質問に答えます。その78『頭部神経痛が疑われるケースの注意事項』
ども、からだのエンジニア&からだの専門家 鍼灸師&整体師 藤井崇次(泰心堂)です。
10月5日の本日はなんとなく、重い空模様から。予報では晴れのはずなんですが、張れるんですかね?
ええと今回の『質問に答えます。』は、ちょっと扱いが微妙なので徒手調整術研究部の方で例として扱わせていただいた髪の毛を触るだけでも痛い”頭痛”のお話に関連しての質問に答えます。
さて、上手くリンクが貼れているでしょうか?
おさらいですが、頭部神経痛は、”何らかの原因で後頭神経、三叉神経などが痛む”ことと定義されています。

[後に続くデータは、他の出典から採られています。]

Lemma inv_clearMenu ev e s : inv s -> inv (fst (clearMenu touch prevents ev e s)).
Proof.
  intros I. unfold clearMenu. destruct (d_instances s !! e) as [i|] eqn:He; [|done]. destruct (keptByOption _ _ _); [done|].
  destruct (_menu i) as [m|] eqn:Hm; [|done]. destruct (keptByTarget _ _ _); [done|]. by apply inv_completeHide.
Qed.

Lemma inv_clearMenus ev s : inv s -> inv (fst (clearMenus root touch prevents ev s)).
Proof.
  intros I. unfold clearMenus. destruct (_ || _); [done|]. generalize (find (d_page s) SELECTOR_DATA_TOGGLE_SHOWN root) as l. intros l.
  assert (I' : inv (fst ((s, None) : outcome state))) by done. clear I. revert I'. generalize ((s, None) : outcome state).
  induction l as [|e l IH]; intros r I; cbn; [done|]. apply IH, drop_inv_andThen; [done|]. intros s'. apply inv_clearMenu.
Qed.

Lemma inv_select i k t s : inv s -> inv (fst (_selectMenuItem i k t s)).
Proof.
  intros I. unfold _selectMenuItem. destruct (_menu i); [|done].
  destruct (getNextActiveElement _ _ _ _); [by apply (drop_inv_frame s)|done].
Qed.

Lemma toggle_kept d e : kept d0 d -> matches d e SELECTOR_DATA_TOGGLE = true -> matches d0 e SELECTOR_DATA_TOGGLE = true.
Proof. intros K. rewrite css; [done..|]. apply list_elem_of_In. cbn. tauto. Qed.

Lemma getToggleButton_matches d x b : getToggleButton d x = Ok (Some b) -> matches d b SELECTOR_DATA_TOGGLE = true.
Proof.
  unfold getToggleButton. destruct (matches d x SELECTOR_DATA_TOGGLE) eqn:E; [by intros [= <-]|]. unfold prev, next.
  destruct (List.find _ (siblings d x).1) eqn:F1; [intros [= <-]; by apply find_some in F1 as [_ ?]|].
  destruct (List.find _ (siblings d x).2) eqn:F2; [intros [= <-]; by apply find_some in F2 as [_ ?]|].
  destruct (parentOf d x) as [q|]; [|done]. cbn. unfold findOne, find. intros [= H].
  destruct (List.filter _ _) as [|y l] eqn:F; [done|]. injection H as ->.
  assert (Hin : In b (b :: l)) by (by left). rewrite <- F in Hin. by apply filter_In in Hin as [_ ?].
Qed.

Lemma inv_keydown this k t s : inv s -> inv (fst (dataApiKeydownHandler parseJson rtl touch bsPosition prevents this k t s)).
Proof.
  intros I. unfold dataApiKeydownHandler. destruct (_ && _); [done|]. destruct (_ && _); [done|].
  destruct (getToggleButton _ _) as [[b|]|x] eqn:Hb; [|done..]. apply getToggleButton_matches, (toggle_kept _ _ (iv_page _ I)) in Hb.
  apply drop_inv_andThen; [by apply inv_getOrCreate|]. clear s I. intros s I.
  destruct (d_instances s !! b) as [i|]; [|done]. destruct (in_strs _ _).
  - apply drop_inv_andThen; [by apply drop_inv_show|]. intros s'. apply inv_select.
  - destruct (_isShown _ _) as [[]|x]; [|done..]. apply drop_inv_andThen; [by apply drop_inv_hide|]. intros s' I'. by apply (drop_inv_frame s').
Qed.

Lemma drop_inv_step o s : inv s -> inv (fst (step parseJson root rtl touch bsPosition prevents o s)).
Proof.
  intros I. destruct o; cbn [step]; [by apply drop_inv_show|by apply drop_inv_hide|by apply drop_inv_toggle|by apply drop_inv_dispose|by apply inv_update| |
    by apply inv_clearMenus|by apply inv_keydown].
  unfold clickToggle. destruct (matches _ _ _) eqn:Ht; [|done]. apply (toggle_kept _ _ (iv_page _ I)) in Ht.
  apply drop_inv_andThen; [by apply inv_getOrCreate|]. intros s'. apply drop_inv_toggle.
Qed.

Lemma drop_inv_run ops s : inv s -> inv (run parseJson root rtl touch bsPosition prevents ops s).
Proof. revert s. induction ops as [|o ops IH]; intros s I; cbn; [done|]. by apply IH, drop_inv_step. Qed.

私は、はり師、きゅう師なので診断権は持っておりませんので、正確な病名の診断については医師による判断を支持しています。なので私が扱った事例は専門の病院(頭痛外来)などで診断を受けたケース、症状からそれが疑わしいケースとが混在していますのでその点はご注意ください。
さて、このタイプの頭痛の最大の特徴は”激痛”です。
また、神経過敏タイプでもあるので、下手に触ると増悪します。
これを踏まえて質問に答えていくわけですが、そもそも質問がこんな内容。
「泰心堂先生 はじめまして。
北九州の鍼灸師 Nと申します。現在、当方に頭部神経痛のお客さんが通院されており、施術を担当しているのですが、なかなか改善が見られません。毎回蹲るほどの痛みに耐えているさまを見て自身の至らなさを痛感しております。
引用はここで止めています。